Among the lines of the records, please find those that contain the word "Definition" and copy them.
——————————
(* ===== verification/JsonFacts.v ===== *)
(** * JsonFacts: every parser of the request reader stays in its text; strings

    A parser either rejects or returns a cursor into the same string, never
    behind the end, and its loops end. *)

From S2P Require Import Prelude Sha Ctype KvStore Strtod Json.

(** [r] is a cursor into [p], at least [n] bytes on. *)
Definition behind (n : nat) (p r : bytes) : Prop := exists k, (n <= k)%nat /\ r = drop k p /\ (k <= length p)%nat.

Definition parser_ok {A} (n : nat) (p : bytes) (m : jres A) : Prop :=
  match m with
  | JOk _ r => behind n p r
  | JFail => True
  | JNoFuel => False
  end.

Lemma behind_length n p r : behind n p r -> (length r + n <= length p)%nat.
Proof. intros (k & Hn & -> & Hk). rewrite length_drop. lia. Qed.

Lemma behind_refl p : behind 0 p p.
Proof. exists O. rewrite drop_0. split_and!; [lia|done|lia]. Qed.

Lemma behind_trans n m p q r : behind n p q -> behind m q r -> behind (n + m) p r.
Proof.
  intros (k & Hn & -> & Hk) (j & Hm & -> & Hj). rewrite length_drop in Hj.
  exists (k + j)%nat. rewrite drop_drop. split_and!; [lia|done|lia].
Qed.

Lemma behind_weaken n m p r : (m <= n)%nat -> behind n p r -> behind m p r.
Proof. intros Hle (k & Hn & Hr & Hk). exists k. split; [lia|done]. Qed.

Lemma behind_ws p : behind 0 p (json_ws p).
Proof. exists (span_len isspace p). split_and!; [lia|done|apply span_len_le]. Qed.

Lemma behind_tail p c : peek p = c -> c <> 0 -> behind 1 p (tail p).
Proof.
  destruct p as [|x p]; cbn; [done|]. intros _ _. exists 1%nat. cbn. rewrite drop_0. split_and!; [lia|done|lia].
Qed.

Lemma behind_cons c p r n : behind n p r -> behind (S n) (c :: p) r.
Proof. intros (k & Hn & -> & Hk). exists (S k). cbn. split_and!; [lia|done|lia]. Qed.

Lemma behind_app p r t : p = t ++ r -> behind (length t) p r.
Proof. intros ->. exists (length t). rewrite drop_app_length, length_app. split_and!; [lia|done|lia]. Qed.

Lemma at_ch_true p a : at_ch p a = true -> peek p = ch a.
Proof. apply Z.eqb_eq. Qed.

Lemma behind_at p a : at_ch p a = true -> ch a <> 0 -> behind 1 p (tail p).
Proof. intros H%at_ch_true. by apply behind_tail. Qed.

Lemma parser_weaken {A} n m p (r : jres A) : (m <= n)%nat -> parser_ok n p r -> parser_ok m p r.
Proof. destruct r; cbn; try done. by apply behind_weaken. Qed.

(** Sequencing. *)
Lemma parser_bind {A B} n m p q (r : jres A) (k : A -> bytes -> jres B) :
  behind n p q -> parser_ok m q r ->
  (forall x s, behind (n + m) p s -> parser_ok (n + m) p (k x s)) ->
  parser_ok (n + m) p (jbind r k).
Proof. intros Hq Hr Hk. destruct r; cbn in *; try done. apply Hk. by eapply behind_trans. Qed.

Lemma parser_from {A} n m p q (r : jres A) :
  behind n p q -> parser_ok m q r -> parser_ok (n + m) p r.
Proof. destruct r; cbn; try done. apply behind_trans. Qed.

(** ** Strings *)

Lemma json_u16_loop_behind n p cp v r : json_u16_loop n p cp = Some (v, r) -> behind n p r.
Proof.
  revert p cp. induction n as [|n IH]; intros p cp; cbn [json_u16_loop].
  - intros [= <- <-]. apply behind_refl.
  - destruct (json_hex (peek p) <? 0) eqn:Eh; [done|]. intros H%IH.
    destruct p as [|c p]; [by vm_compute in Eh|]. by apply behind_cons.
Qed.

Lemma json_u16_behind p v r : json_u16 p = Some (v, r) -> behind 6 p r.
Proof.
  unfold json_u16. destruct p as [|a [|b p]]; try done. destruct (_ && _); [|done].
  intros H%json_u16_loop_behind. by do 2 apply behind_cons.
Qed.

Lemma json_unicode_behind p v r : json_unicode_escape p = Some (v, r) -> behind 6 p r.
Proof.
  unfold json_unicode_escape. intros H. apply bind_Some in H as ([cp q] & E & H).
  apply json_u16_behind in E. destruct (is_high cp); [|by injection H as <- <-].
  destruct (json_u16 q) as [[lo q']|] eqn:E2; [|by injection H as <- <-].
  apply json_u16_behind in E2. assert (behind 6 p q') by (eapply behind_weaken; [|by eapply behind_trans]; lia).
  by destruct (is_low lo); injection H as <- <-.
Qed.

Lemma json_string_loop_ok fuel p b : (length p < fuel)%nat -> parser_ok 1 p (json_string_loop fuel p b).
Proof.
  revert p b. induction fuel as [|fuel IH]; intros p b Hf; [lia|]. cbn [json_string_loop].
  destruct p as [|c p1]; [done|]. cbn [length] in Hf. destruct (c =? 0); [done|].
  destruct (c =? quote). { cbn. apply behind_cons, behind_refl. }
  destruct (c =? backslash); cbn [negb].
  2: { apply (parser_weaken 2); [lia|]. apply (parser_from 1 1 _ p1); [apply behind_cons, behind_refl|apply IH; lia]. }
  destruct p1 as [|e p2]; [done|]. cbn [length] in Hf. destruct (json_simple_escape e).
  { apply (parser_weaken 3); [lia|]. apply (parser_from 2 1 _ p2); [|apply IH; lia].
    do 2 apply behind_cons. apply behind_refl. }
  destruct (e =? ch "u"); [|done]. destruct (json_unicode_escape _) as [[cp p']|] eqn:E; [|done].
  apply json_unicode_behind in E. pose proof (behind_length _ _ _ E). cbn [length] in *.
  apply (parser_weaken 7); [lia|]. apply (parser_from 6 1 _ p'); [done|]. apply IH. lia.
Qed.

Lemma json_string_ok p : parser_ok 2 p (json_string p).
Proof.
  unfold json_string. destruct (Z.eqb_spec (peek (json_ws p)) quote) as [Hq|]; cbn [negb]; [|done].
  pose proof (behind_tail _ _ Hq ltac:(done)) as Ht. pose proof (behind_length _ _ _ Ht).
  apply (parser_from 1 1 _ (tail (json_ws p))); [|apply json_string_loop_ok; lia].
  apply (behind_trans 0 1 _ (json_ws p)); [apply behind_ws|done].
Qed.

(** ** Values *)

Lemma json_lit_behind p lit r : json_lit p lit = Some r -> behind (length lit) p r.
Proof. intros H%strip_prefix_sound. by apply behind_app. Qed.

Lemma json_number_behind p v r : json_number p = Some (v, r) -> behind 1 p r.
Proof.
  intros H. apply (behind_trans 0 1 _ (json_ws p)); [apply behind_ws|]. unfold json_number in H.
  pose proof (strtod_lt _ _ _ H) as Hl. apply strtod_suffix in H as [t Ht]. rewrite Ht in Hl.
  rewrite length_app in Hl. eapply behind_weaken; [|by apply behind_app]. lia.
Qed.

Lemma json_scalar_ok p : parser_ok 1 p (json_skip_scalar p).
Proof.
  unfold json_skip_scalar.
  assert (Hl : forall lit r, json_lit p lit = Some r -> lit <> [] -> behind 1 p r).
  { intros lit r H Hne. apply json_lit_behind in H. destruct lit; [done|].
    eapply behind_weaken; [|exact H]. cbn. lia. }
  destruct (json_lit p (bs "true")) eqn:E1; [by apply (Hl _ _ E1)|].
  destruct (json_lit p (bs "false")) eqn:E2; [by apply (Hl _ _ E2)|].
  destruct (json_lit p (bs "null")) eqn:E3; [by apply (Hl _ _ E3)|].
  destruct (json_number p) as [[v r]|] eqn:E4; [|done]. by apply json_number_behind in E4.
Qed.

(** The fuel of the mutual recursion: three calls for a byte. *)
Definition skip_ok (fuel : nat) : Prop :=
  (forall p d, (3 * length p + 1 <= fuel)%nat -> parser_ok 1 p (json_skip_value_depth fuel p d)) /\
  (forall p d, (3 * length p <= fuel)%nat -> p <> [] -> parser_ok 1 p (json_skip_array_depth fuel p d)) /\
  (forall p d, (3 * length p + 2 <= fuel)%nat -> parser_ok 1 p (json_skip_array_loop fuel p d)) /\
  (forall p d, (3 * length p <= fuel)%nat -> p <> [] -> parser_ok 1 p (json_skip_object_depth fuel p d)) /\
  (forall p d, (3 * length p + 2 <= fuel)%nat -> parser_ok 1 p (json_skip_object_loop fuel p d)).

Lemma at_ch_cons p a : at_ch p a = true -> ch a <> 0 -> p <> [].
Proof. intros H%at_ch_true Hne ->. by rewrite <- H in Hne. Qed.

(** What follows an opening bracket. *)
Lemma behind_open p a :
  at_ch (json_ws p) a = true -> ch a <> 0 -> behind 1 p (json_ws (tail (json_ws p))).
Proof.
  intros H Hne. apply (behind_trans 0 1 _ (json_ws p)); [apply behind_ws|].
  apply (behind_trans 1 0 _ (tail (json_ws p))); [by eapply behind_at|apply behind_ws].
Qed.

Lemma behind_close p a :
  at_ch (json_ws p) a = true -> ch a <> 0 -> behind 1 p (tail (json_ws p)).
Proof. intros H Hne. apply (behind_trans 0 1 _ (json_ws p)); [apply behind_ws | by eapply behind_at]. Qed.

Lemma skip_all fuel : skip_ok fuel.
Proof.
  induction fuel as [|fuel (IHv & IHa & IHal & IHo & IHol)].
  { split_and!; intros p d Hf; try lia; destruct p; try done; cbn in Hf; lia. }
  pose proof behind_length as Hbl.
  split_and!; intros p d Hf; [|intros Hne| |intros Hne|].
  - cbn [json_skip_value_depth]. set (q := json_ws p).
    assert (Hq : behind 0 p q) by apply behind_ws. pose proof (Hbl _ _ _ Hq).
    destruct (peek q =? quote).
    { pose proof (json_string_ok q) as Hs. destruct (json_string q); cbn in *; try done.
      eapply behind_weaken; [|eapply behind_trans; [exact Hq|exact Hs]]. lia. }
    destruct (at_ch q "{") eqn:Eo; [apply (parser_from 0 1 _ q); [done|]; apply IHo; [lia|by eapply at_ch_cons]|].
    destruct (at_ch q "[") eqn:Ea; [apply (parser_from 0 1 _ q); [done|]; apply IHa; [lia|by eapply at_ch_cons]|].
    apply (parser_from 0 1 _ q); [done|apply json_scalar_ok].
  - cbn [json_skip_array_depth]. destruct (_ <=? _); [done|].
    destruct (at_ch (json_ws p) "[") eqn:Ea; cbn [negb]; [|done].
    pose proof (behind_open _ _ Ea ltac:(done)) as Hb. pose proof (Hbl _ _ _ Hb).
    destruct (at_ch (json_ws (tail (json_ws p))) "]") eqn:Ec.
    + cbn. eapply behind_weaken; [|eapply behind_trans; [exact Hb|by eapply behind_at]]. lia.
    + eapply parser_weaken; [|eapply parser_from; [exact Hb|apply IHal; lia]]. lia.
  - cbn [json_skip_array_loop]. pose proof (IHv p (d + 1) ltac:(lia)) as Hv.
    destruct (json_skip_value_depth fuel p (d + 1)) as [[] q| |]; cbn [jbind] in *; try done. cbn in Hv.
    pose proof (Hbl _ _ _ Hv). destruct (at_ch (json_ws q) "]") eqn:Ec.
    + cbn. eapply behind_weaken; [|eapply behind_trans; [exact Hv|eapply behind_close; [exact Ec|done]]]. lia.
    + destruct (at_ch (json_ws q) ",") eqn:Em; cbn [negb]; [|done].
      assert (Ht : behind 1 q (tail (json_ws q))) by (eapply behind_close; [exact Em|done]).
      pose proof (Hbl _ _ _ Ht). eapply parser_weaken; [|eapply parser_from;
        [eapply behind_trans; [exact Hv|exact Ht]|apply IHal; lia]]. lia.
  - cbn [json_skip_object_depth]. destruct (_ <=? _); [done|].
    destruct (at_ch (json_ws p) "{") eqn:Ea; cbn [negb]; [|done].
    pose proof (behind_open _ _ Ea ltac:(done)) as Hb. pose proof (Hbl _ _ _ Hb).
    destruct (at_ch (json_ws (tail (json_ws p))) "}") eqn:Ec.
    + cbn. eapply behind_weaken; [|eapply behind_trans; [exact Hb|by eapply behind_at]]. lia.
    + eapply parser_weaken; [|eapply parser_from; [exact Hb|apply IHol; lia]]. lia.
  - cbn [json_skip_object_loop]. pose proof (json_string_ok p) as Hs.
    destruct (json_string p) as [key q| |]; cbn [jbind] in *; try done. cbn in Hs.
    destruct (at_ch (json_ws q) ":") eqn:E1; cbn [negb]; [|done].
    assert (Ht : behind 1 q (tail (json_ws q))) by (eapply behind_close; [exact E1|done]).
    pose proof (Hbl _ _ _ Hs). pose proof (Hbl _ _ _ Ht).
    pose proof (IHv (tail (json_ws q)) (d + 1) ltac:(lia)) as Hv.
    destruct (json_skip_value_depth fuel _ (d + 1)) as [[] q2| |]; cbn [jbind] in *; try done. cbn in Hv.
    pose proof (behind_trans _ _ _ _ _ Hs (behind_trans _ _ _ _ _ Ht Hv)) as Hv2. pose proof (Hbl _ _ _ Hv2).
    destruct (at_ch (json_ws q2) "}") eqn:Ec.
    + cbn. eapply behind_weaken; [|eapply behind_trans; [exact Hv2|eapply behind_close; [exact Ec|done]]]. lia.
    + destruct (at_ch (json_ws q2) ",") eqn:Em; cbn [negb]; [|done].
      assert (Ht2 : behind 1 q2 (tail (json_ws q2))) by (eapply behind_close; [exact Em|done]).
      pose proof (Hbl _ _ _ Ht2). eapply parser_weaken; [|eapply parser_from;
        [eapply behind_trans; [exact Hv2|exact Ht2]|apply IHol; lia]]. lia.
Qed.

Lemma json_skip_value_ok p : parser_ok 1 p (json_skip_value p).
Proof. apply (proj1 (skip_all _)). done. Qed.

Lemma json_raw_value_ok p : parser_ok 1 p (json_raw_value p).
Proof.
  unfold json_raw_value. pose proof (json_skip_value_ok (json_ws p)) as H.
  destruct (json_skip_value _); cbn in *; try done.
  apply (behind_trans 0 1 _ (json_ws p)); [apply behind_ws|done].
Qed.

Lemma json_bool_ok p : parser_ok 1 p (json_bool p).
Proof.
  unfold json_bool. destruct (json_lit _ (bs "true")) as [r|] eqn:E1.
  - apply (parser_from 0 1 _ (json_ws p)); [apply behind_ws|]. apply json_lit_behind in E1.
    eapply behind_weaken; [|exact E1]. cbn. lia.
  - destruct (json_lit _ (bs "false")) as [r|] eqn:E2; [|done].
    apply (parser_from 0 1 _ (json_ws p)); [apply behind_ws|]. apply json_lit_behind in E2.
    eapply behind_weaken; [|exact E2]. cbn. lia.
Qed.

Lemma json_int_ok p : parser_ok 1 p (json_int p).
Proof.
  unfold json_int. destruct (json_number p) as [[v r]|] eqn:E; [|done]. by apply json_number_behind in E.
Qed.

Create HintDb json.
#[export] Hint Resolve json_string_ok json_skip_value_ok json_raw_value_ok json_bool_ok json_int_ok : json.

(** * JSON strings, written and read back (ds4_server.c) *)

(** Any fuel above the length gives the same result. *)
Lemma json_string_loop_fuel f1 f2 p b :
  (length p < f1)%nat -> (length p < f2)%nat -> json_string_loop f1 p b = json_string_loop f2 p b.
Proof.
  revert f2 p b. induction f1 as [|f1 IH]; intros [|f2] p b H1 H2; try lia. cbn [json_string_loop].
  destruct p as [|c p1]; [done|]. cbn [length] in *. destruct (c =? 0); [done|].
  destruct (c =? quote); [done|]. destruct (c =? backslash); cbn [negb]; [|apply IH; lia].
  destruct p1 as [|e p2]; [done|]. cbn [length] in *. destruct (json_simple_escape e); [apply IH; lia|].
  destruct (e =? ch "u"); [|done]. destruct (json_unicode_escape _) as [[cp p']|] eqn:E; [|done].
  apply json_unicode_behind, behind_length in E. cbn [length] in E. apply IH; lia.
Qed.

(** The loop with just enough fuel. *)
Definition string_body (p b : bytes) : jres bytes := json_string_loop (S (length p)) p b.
——————————
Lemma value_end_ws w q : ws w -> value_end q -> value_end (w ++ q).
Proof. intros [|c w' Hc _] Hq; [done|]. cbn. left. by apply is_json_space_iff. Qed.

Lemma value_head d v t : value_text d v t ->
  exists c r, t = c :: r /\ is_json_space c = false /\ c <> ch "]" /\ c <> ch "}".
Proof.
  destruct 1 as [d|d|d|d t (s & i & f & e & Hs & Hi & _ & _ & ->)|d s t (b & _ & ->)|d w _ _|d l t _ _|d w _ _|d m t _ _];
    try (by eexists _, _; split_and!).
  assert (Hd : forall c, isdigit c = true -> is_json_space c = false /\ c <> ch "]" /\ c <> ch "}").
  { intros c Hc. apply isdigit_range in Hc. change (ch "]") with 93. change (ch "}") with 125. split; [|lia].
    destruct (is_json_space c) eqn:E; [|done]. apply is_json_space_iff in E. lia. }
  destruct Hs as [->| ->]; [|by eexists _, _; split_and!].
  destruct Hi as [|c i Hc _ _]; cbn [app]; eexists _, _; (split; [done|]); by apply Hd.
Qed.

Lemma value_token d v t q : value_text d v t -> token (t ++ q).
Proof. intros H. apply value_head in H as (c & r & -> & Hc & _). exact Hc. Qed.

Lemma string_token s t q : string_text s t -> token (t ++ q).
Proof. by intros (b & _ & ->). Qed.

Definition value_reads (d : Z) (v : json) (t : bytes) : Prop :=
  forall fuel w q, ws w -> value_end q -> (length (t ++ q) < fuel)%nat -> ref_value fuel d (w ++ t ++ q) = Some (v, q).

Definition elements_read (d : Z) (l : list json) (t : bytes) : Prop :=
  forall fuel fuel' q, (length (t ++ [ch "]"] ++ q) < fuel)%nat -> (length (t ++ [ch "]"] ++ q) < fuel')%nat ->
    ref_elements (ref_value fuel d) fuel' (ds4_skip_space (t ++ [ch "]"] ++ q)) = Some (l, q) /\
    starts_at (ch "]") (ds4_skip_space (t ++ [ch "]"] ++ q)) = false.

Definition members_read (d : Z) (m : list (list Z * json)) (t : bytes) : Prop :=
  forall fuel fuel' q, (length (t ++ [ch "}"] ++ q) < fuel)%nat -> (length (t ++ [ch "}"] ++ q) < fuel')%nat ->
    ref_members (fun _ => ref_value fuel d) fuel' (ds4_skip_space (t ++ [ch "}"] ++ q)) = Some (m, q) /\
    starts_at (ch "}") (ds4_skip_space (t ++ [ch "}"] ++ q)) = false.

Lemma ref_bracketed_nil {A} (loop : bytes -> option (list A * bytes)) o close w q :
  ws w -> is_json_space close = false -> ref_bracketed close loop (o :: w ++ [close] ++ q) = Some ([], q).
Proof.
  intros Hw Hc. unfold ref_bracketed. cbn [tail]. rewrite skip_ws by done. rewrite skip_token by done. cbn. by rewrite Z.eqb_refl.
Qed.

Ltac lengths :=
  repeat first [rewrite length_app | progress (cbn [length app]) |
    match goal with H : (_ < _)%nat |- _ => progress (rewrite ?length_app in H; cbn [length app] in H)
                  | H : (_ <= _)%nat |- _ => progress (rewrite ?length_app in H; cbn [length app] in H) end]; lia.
——————————
Answer box |
Definition behind (n : nat) (p r : bytes) : Prop := exists k, (n <= k)%nat /\ r = drop k p /\ (k <= length p)%nat.
Definition parser_ok {A} (n : nat) (p : bytes) (m : jres A) : Prop :=
Definition skip_ok (fuel : nat) : Prop :=
Definition string_body (p b : bytes) : jres bytes := json_string_loop (S (length p)) p b.
Definition value_reads (d : Z) (v : json) (t : bytes) : Prop :=
Definition elements_read (d : Z) (l : list json) (t : bytes) : Prop :=
Definition members_read (d : Z) (m : list (list Z * json)) (t : bytes) : Prop :=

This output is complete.